REER Reverse Reasoning Guide

Introduction

REER, or Reverse-Engineered Reasoning, is a new way to teach AI models how to think deeply and step-by-step for open-ended tasks like writing stories or essays. Unlike traditional methods that build reasoning from scratch, REER starts with a high-quality final answer and works backward to uncover the hidden thinking process that could have led to it. This creates useful "reasoning trajectories"—detailed paths of thought—for training AI to handle creative, unstructured problems.

Why Forward Methods Fail

Forward methods, like trial-and-error (reinforcement learning) or copying from a teacher model (distillation), struggle with open-ended tasks. Reinforcement learning needs clear rewards to guide improvements, but creative writing lacks obvious "right" or "wrong" answers—there's no simple score for a poem or story. Distillation requires a super-smart teacher model and is too expensive to scale. These approaches often produce shallow or random outputs because they can't reliably explore the vast space of possible ideas without strong guidance.

How Backward Synthesis Works

Backward synthesis flips the process: instead of guessing thoughts to reach an answer, you start with a known good answer (like a well-written essay) and reverse-engineer the reasoning that might explain it. Using computation, you iteratively build a chain of thoughts—planning, exploring ideas, and self-correcting—that makes the final answer feel logical and natural when "simulated" by the AI. This is done without gradients (no heavy math training), making it efficient and scalable for creating training data.

REER as a Search Problem

REER treats finding a good reasoning trajectory as a search problem in a huge space of possible thoughts. The goal is to discover a step-by-step path (called z) that best "explains" a high-quality output (y) for a given input (x). Quality is measured by perplexity—how surprised the AI is by y after following z. Lower perplexity means the path makes y seem more probable and coherent.

Key components:

• Iterative Local Search: Start with a basic initial thought path. Then, break it into segments and refine each one locally—tweak words or add steps—while checking if the overall perplexity improves. Repeat until the path is strong, guided by small, targeted changes to avoid getting stuck.
• Perplexity-Guided Refinement: Perplexity acts as a compass. For each tweak, compute how well the updated path predicts the final answer. Keep changes that lower perplexity (better explanation) and discard those that raise it.
• Data Curation: Collect real-world question-answer pairs (e.g., writing prompts and responses). Run the search on them to generate reasoning trajectories. Filter for quality using techniques like context setup and end-result checks, resulting in a diverse dataset focused on creative areas like literature and arts.

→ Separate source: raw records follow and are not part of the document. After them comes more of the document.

Lemma insert_by_filter_key (k : K) x l :
  filter (fun y => y.1 = k) (insert_by lt x l)
  = filter (fun y => y.1 = k) (x :: l).
Proof.
  induction l as [|y l IH]; cbn [insert_by]; [done|].
  destruct (lt y.1 x.1) eqn:E; [|done].
  rewrite filter_cons, IH, !filter_cons.
  destruct (decide (x.1 = k)) as [Hx|Hx]; [|done].
  destruct (decide (y.1 = k)) as [Hy|Hy]; [|done].
  rewrite Hx, Hy, lt_irrefl in E. done.
Qed.

(** Items of one key keep the order they had. *)
Lemma sort_by_stable (k : K) l :
  filter (fun y => y.1 = k) (sort_by lt l) = filter (fun y => y.1 = k) l.
Proof.
  induction l as [|x l IH]; cbn [sort_by]; [done|].
  by rewrite insert_by_filter_key, !filter_cons, IH.
Qed.

Lemma insert_by_sorted x l :
  StronglySorted (fun x y => lt y.1 x.1 = false) l →
  StronglySorted (fun x y => lt y.1 x.1 = false) (insert_by lt x l).
Proof.
  induction 1 as [|y l Hl IH Hall]; cbn [insert_by].
  - repeat constructor.
  - destruct (lt y.1 x.1) eqn:E.
    + constructor; [done|].
      rewrite insert_by_Permutation.
      constructor; [|done]. by apply lt_asym.
    + constructor; [by constructor|]. constructor; [done|].
      eapply Forall_impl; [exact Hall|]. intros z Hz. cbn beta in *.
      by eapply not_lt_trans.
Qed.

Lemma sort_by_sorted l :
  StronglySorted (fun x y => lt y.1 x.1 = false) (sort_by lt l).
Proof.
  induction l as [|x l IH]; cbn [sort_by]; [constructor|].
  by apply insert_by_sorted.
Qed.
End StableSort.

Section Traverse.
Context {A B : Type} (f : A → result B).

Lemma traverse_Ok_iff (xs : list A) (ys : list B) :
  traverse f xs = Ok ys ↔ Forall2 (fun x y => f x = Ok y) xs ys.
Proof.
  revert ys. induction xs as [|x xs IH]; intros ys; cbn [traverse].
  - split; [intros [= <-]; constructor | by intros ->%Forall2_nil_inv_l].
  - split.
    + destruct (f x) as [y|e] eqn:Ex; [|done].
      destruct (traverse f xs) as [ys'|e] eqn:Exs; [|done].
      intros [= <-]. constructor; [done|]. by apply IH.
    + intros (y & ys' & Hy & Hys & ->)%Forall2_cons_inv_l.
      rewrite Hy. apply IH in Hys. by rewrite Hys.
Qed.

Lemma traverse_Raise_iff (xs : list A) :
  (∃ e, traverse f xs = Raise e) ↔ ∃ x e, x ∈ xs ∧ f x = Raise e.
Proof.
  induction xs as [|x xs IH]; cbn [traverse].
  - split; [by intros [e ?]|]. intros (x & e & Hx & _).
    by apply elem_of_nil in Hx.
  - destruct (f x) as [y|e] eqn:Ex.
    + destruct (traverse f xs) as [ys|e] eqn:Exs.
      * split; [by intros [e ?]|].
        intros (x' & e & [->|Hx']%elem_of_cons & He); [congruence|].
        destruct IH as [_ IH]. destruct IH as [e' ?]; [eauto|done].
      * split; [|eauto]. intros _.
        destruct IH as [IH _]. destruct IH as (x' & e' & Hx' & He'); [eauto|].
        exists x', e'. split; [by right | done].
    + split; [|eauto]. intros _. exists x, e. split; [left | done].
Qed.
End Traverse.

(** ** The listing of all patient directories *)

Section Listing.
Implicit Types (a b c n : string) (names out : list string).

Lemma str_lt_irrefl a : str_lt a a = false.
Proof.
  unfold str_lt, String.ltb.
  assert (String.compare a a = Eq) as ->; [|done].
  induction a as [|c a IH]; simpl; [done|]. by rewrite ascii_compare_refl.
Qed.

Lemma str_lt_asym a b : str_lt a b = true → str_lt b a = false.
Proof.
  unfold str_lt, String.ltb. rewrite (String.compare_antisym b a).
  by destruct (String.compare a b).
Qed.

Lemma str_lt_false_le a b : str_lt b a = false ↔ String.le a b.
Proof.
  unfold str_lt, String.ltb, String.le, String.leb.
  rewrite (String.compare_antisym b a).
  destruct (String.compare a b); simpl; naive_solver.
Qed.

Lemma str_not_lt_trans a b c :
  str_lt b a = false → str_lt c b = false → str_lt c a = false.
Proof. rewrite !str_lt_false_le. intros ??. by etrans. Qed.

Lemma keyed_filter (k : string) (l : list (string * string)) :
  Forall (fun p => _patient_directory_sort_key p.2 = Ok p.1) l →
  filter (fun n => _patient_directory_sort_key n = Ok k) l.*2
  = (filter (fun p => p.1 = k) l).*2.
Proof.
  induction 1 as [|[k' n] l Hk Hl IH]; [done|].
  cbn [fmap list_fmap snd]. rewrite !filter_cons, IH. cbn [fst snd] in *.
  rewrite Hk. destruct (decide (k' = k)) as [->|Hne].
  - by rewrite decide_True.
  - rewrite decide_False; [done|]. congruence.
Qed.

Lemma keyed_sorted (l : list (string * string)) :
  Forall (fun p => _patient_directory_sort_key p.2 = Ok p.1) l →
  StronglySorted (fun x y => str_lt y.1 x.1 = false) l →
  StronglySorted (fun a b => key_lt b a = Some false) l.*2.
Proof.
  intros Hk Hs. induction Hs as [|[k n] l Hs IH Hall]; [constructor|].
  apply Forall_cons in Hk as [Hn Hk]. cbn [fmap list_fmap snd].
  constructor; [by apply IH|].
  apply Forall_fmap, Forall_forall. intros [k' n'] Hin.
  rewrite Forall_forall in Hall, Hk.
  specialize (Hall _ Hin). specialize (Hk _ Hin). cbn [fst snd] in *.
  change (key_lt n' n = Some false).
  unfold key_lt. by rewrite Hk, Hn, Hall.
Qed.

Formally, it's optimizing: Find z that minimizes perplexity of y given x and z.

Steps of REER

1. **Gather Data**: Collect input-output pairs (e.g., a writing prompt and a great response).
2. **Initialize**: Create a simple starting trajectory, like a one-sentence plan.
3. **Refine Iteratively**: Divide the trajectory into parts. For each part, generate variations and score them by perplexity. Replace with the best version if it improves the whole path's score.
4. **Filter and Curate**: Discard low-quality paths (e.g., those not ending coherently). Add diversity by covering genres like stories or essays.
5. **Use for Training**: Feed these trajectories into AI models to teach deep thinking patterns.

Example

Imagine the task: "Write a short story about a lost explorer." A high-quality output y is a vivid tale of adventure and discovery.

• Initial Trajectory z: "Think of a jungle setting. Add a hero. End with finding treasure."
• Refinement: Perplexity is high (AI finds y surprising). Tweak the first segment: "Plan the plot: Explorer gets lost in Amazon, faces dangers like rivers and animals. Hmm... Alternatively, include a mysterious guide." Recheck perplexity—lower now, as it better leads to y's details.
• Final z: "Outline key events: Start with excitement of expedition. Build tension with isolation and clues. Explore alternatives: What if the treasure is knowledge, not gold? Self-correct: Wait, that's too vague—focus on emotional growth. Conclude with reflection." This path now makes y feel like a natural outcome.

Benefits

REER is efficient because it's gradient-free and uses existing good outputs as anchors, avoiding endless trial-and-error. It produces diverse, high-quality reasoning data tailored to creative tasks, helping AI learn planning, alternative exploration, and self-correction. This leads to more thoughtful, human-like outputs without needing massive resources or perfect rewards, making deep reasoning accessible for open-ended generation.